* Task to complete:
Below are some entries. Copy each line in them that holds "which".

Saved entries
((

(* ===== verification/SwapForm.v ===== *)
(** * The form of the swap page

    The inputs of [SwapInterface.tsx] before a swap is started: the direction,
    the amount, the quoted rate that is fetched every thirty seconds and
    whenever the direction changes, the estimate, and the WETH balance. The
    fetches run concurrently with the user's clicks; what the form holds is what
    [handleSwap] makes an order of. *)

From Stdlib Require Import ZArith Lia Ascii String.
From stdpp Require Import base numbers list strings relations.
From S2P Require Import Prelude.
From S2P Require Import JsNumber.
From S2P Require Import JsString.
From S2P Require Import JsFormat.
From S2P Require Import OrderTypes.
From S2P Require Import Async.
From S2P Require Import ChainService.
From S2P Require Import OrderIntake.
From S2P Require Import SwapPage.

Local Open Scope string_scope.
Local Open Scope Z_scope.
Local Open Scope prog_scope.

(** ** The state *)

Record Form := {
  fm_fromChain : Chain;
  fm_toChain : Chain;
  fm_fromAmount : string;
  fm_estimatedOutput : string;
  fm_exchangeRate : option number;
  fm_wethBalance : string
}.

Definition initial_form : Form :=
  {| fm_fromChain := ETHEREUM; fm_toChain := APTOS; fm_fromAmount := ""; fm_estimatedOutput := "";
     fm_exchangeRate := None; fm_wethBalance := "0" |}.

(** [priceService.getUSDPrice(token)], which answers 0 when the price cannot be
    read, and [wethService.getBalance(account)]. *)
Inductive FormReq := UsdPrice (token : string) | WethBalance (account : string).

Definition form_ans (r : FormReq) : Type :=
  match r with UsdPrice _ => number | WethBalance _ => Z end.

Definition FormI : Interface := {| Req := FormReq; ans := form_ans; Out := Empty_set |}.

Abbreviation fprog := (prog FormI Form).

(** A new rate or amount, with the effect on both: the estimate is computed
    anew from the values of the render. *)
Definition setExchangeRate (rate : number) (s : Form) : Form :=
  {| fm_fromChain := fm_fromChain s; fm_toChain := fm_toChain s; fm_fromAmount := fm_fromAmount s;
     fm_estimatedOutput := estimate (fm_fromAmount s) (Some rate) (fm_estimatedOutput s);
     fm_exchangeRate := Some rate; fm_wethBalance := fm_wethBalance s |}.

Definition setFromAmount (amount : string) (s : Form) : Form :=
  {| fm_fromChain := fm_fromChain s; fm_toChain := fm_toChain s; fm_fromAmount := amount;
     fm_estimatedOutput := estimate amount (fm_exchangeRate s) (fm_estimatedOutput s);
     fm_exchangeRate := fm_exchangeRate s; fm_wethBalance := fm_wethBalance s |}.

Definition setWethBalance (b : string) (s : Form) : Form :=
  {| fm_fromChain := fm_fromChain s; fm_toChain := fm_toChain s; fm_fromAmount := fm_fromAmount s;
     fm_estimatedOutput := fm_estimatedOutput s; fm_exchangeRate := fm_exchangeRate s;
     fm_wethBalance := b |}.

(** The rate is kept. *)
Definition switchChains (s : Form) : Form :=
  {| fm_fromChain := fm_toChain s; fm_toChain := fm_fromChain s; fm_fromAmount := "";
     fm_estimatedOutput := ""; fm_exchangeRate := fm_exchangeRate s; fm_wethBalance := fm_wethBalance s |}.

(** ** The handlers *)

(** [fromChain] is the direction of the render in which the effect ran; the
    cleanup of the effect stops the timer, not a fetch that is under way. *)
Definition fetchRates (fromChain : Chain) : fprog unit :=
  try_catch
    (wethRate <- await (I := FormI) (UsdPrice "ETH");
     aptRate <- await (I := FormI) (UsdPrice "APT");
     modify (setExchangeRate (page_rate fromChain wethRate aptRate)))
    (fun _ => Ret tt).

Definition fetchWethBalance `{EthersUnits} (ethAccount : option string) (hasSigner : bool) : fprog unit :=
  match present ethAccount with
  | Some account =>
      if hasSigner then
        try_catch
          (balance <- await (I := FormI) (WethBalance account);
           modify (setWethBalance (formatEther18 balance)))
          (fun _ => Ret tt)
      else Ret tt
  | None => Ret tt
  end.

(** A click on the arrows: the state, and then the effect of the new direction. *)
Definition click_switch : fprog unit :=
  modify switchChains;;
  s <- get;
  fetchRates (fm_fromChain s).

Definition type_amount (amount : string) : fprog unit := modify (setFromAmount amount).

(** Everything that runs on the form: the effect on the first render and its
    timer, which fetch for the direction that is set when they start, clicks and
    typing. *)
Definition fetch_now : fprog unit := s <- get; fetchRates (fm_fromChain s).

Inductive form_handler `{EthersUnits} : fprog unit -> Prop :=
  | fh_fetch : form_handler fetch_now
  | fh_switch : form_handler click_switch
  | fh_type amount : form_handler (type_amount amount)
  | fh_weth account signer : form_handler (fetchWethBalance account signer).

(** ** Properties *)

(** The estimate belongs to the amount and the rate that are shown. *)
Definition estimated (s : Form) : Prop :=
  match fm_exchangeRate s with
  | Some r =>
      truthy r = true -> str_truthy (fm_fromAmount s) = true -> parseFloat (fm_fromAmount s) <> NaN ->
      fm_estimatedOutput s = toFixed (mul (parseFloat (fm_fromAmount s)) r) 6
  | None => fm_estimatedOutput s = ""
  end.

Lemma estimate_spec amount r old :
  truthy r = true -> str_truthy amount = true -> parseFloat amount <> NaN ->
  estimate amount (Some r) old = toFixed (mul (parseFloat amount) r) 6.
Proof. intros Hr Ha Hn. unfold estimate. rewrite Ha, Hr. simpl. by destruct (parseFloat amount). Qed.

Section Invariant.
Context `{EthersUnits}.

Lemma estimated_rate rate s : estimated (setExchangeRate rate s).
Proof. intros Hr Ha Hn. by apply estimate_spec. Qed.

Lemma estimated_amount amount s : estimated s -> estimated (setFromAmount amount s).
Proof.
  unfold estimated. simpl. destruct (fm_exchangeRate s) as [r|]; [|done].
  intros _ Hr Ha Hn. by apply estimate_spec.
Qed.

Lemma estimated_switch s : estimated s -> estimated (switchChains s).
Proof. unfold estimated. simpl. by destruct (fm_exchangeRate s). Qed.

Lemma fetchRates_stable c : stable estimated (fetchRates c).
Proof.
  unfold fetchRates. repeat stable_step. intros s' _. apply estimated_rate.
Qed.

(** However fetches, clicks and typing interleave, the estimate that the form
    shows is the amount times the rate it shows, to six decimals. *)
Theorem estimate_follows_rate (w : Pool FormI Form unit) :
  rtc (step_of form_handler) {| handlers := []; fields := initial_form; log := [] |} w ->
  estimated (fields w).
Proof.
  intros Hsteps. eapply (pool_invariant estimated form_handler _ w); [|exact Hsteps|done|constructor].
  intros p Hp. destruct Hp as [| |amount|acc sig].
  - unfold fetch_now. stable_step; [stable_step|]. apply fetchRates_stable.
  - unfold click_switch. stable_step; [apply stable_modify, estimated_switch|].
    stable_step; [stable_step|]. apply fetchRates_stable.
  - apply stable_modify, estimated_amount.
  - unfold fetchWethBalance. repeat stable_step. by intros s' Hs.
Qed.

Lemma answer_form (w : Pool FormI Form unit) i r k x p' s' h' :
  handlers w !! i = Some (Call r k) ->
  advance 0 (k x) (fields w) (log w ++ [Called r x])%list = (p', s', h') ->
  step_of form_handler w {| handlers := <[i := p']> (handlers w); fields := s'; log := h' |}.
Proof. intros Hi Ha. by eapply step_answer. Qed.

(** The form after a fetch that a turn of the direction overtook: [w] and [a]
    are the prices that both fetches read, [amount] is typed at the end. *)
Definition overtaken (w a : number) (amount : string) : Form :=
  setFromAmount amount
    (setExchangeRate (page_rate ETHEREUM w a)
       (setExchangeRate (page_rate APTOS w a) (switchChains initial_form))).

Lemma overtaken_reached (w a : number) (amount : string) :
  exists p : Pool FormI Form unit,
    rtc (step_of form_handler) {| handlers := []; fields := initial_form; log := [] |} p /\
    fields p = overtaken w a amount /\ Forall (fun q => q = Ret tt) (handlers p).
Proof.
  eexists. split.
  { eapply rtc_l; [eapply (step_start _ _ 0 fetch_now); [constructor|reflexivity]|].
    eapply rtc_l; [eapply (step_start _ _ 0 click_switch); [constructor|reflexivity]|].
    eapply rtc_l; [eapply (answer_form _ 1 (UsdPrice "ETH") _ (Ok w)); reflexivity|].
    eapply rtc_l; [eapply (answer_form _ 1 (UsdPrice "APT") _ (Ok a)); reflexivity|].
    eapply rtc_l; [eapply (answer_form _ 0 (UsdPrice "ETH") _ (Ok w)); reflexivity|].
    eapply rtc_l; [eapply (answer_form _ 0 (UsdPrice "APT") _ (Ok a)); reflexivity|].
    eapply rtc_l; [eapply (step_start _ _ 0 (type_amount amount)); [constructor|reflexivity]|].
    apply rtc_refl. }
  split; [reflexivity|]. by repeat constructor.
Qed.

(** C35. The rate of the other direction: the prices are being read when the
    visitor turns the direction. The fetch for the new direction ends first, then
    the old one, and leaves its rate in place: the form sells APT at the price
    of ETH in APT, and nothing is under way that would correct it before
    the next timer. The estimate of the amount typed then, from which the least
    amount of the order is computed, uses that rate. *)
Theorem rate_of_other_direction (w a : number) (amount : string) :
  exists p : Pool FormI Form unit,
    rtc (step_of form_handler) {| handlers := []; fields := initial_form; log := [] |} p /\
    fm_fromChain (fields p) = APTOS /\ fm_toChain (fields p) = ETHEREUM /\
    fm_exchangeRate (fields p) = Some (page_rate ETHEREUM w a) /\
    fm_fromAmount (fields p) = amount /\
    fm_estimatedOutput (fields p) = estimate amount (Some (page_rate ETHEREUM w a)) "" /\
    Forall (fun q => q = Ret tt) (handlers p).
Proof.
  destruct (overtaken_reached w a amount) as (p & Hp & Hf & Hq).
  exists p. rewrite Hf. by split_and!.
Qed.
End Invariant.

(** A price that could not be read counts as 0. When it is the price of APT the
    rate of a sale of ETH is infinite, so is the estimate, and the order
    that is made of it asks for an infinite amount. *)
Theorem unread_price_infinite `{EthersUnits} (w : number) (amount : string) :
  ltb (of_Z 0) w = true -> is_finite w = true ->
  ltb (of_Z 0) (parseFloat amount) = true -> is_finite (parseFloat amount) = true ->
  str_truthy amount = true ->
  page_rate ETHEREUM w (of_Z 0) = Infinity false /\
  estimate amount (Some (page_rate ETHEREUM w (of_Z 0))) "" = "Infinity" /\
  min_to_amount APTOS "Infinity" = Ok "Infinity".
Proof.
  intros Hw Hfw Ha Hfa Hs. rewrite of_Z_0 in *.
  assert (page_rate ETHEREUM w (Finite 0) = Infinity false) as E.
  { destruct w as [| |x]; try done. unfold ltb in Hw. cbn [leb eqb] in Hw. apply andb_true_iff in Hw as [H1 H2].
    unfold page_rate. cbn [div]. rewrite Z.eqb_refl.
    apply Z.leb_le in H1. apply negb_true_iff, Z.eqb_neq in H2.
    destruct (Z.eqb_spec x 0); [lia|]. by rewrite (proj2 (Z.ltb_ge x 0)) by lia. }
  split; [done|]. split; [|vm_compute; reflexivity]. rewrite E. unfold estimate. rewrite Hs. cbn [truthy andb].
  destruct (parseFloat amount) as [| |x]; try done. unfold ltb in Ha. cbn [leb eqb] in Ha.
  apply andb_true_iff in Ha as [H1 H2]. apply Z.leb_le in H1. apply negb_true_iff, Z.eqb_neq in H2.
  cbn [mul]. destruct (Z.eqb_spec x 0); [lia|]. by rewrite (proj2 (Z.ltb_ge x 0)) by lia.
Qed.

(** ** Examples *)

Module FormExample.

Definition plain_units : EthersUnits :=
  {| formatEther18 := fun z => fixed_digits z 18; parseEther := fun _ => Throw (Error "unused");
     randomBytes := fun _ => "" |}.

(** With ETH at 3000 dollars and APT at 5, selling 10 APT: the rate of the other
    direction estimates 6000 WETH, where 0.016667 is the value. *)
Example inverted_estimate :
  estimate "10" (Some (page_rate ETHEREUM (of_Z 3000) (of_Z 5))) "" = "6000.000000" /\
  estimate "10" (Some (page_rate APTOS (of_Z 3000) (of_Z 5))) "" = "0.016667".
Proof. vm_compute. done. Qed.

Local Existing Instance plain_units.

Lemma estimate_follows_rate_witness :
  exists w : Pool FormI Form unit, fm_fromAmount (fields w) = "10" /\ estimated (fields w).
Proof.
  destruct (overtaken_reached (of_Z 3000) (of_Z 5) "10") as (p & Hp & Hf & _).
  exists p. split; [by rewrite Hf|]. apply estimate_follows_rate. exact Hp.
Defined.

Lemma unread_price_infinite_witness :
  page_rate ETHEREUM (of_Z 3000) (of_Z 0) = Infinity false.
Proof. apply (unread_price_infinite (of_Z 3000) "1"); vm_compute; reflexivity. Defined.
End FormExample.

))

* Solution to the problem:
(** [priceService.getUSDPrice(token)], which answers 0 when the price cannot be
(** [fromChain] is the direction of the render in which the effect ran; the
    timer, which fetch for the direction that is set when they start, clicks and
    the next timer. The estimate of the amount typed then, from which the least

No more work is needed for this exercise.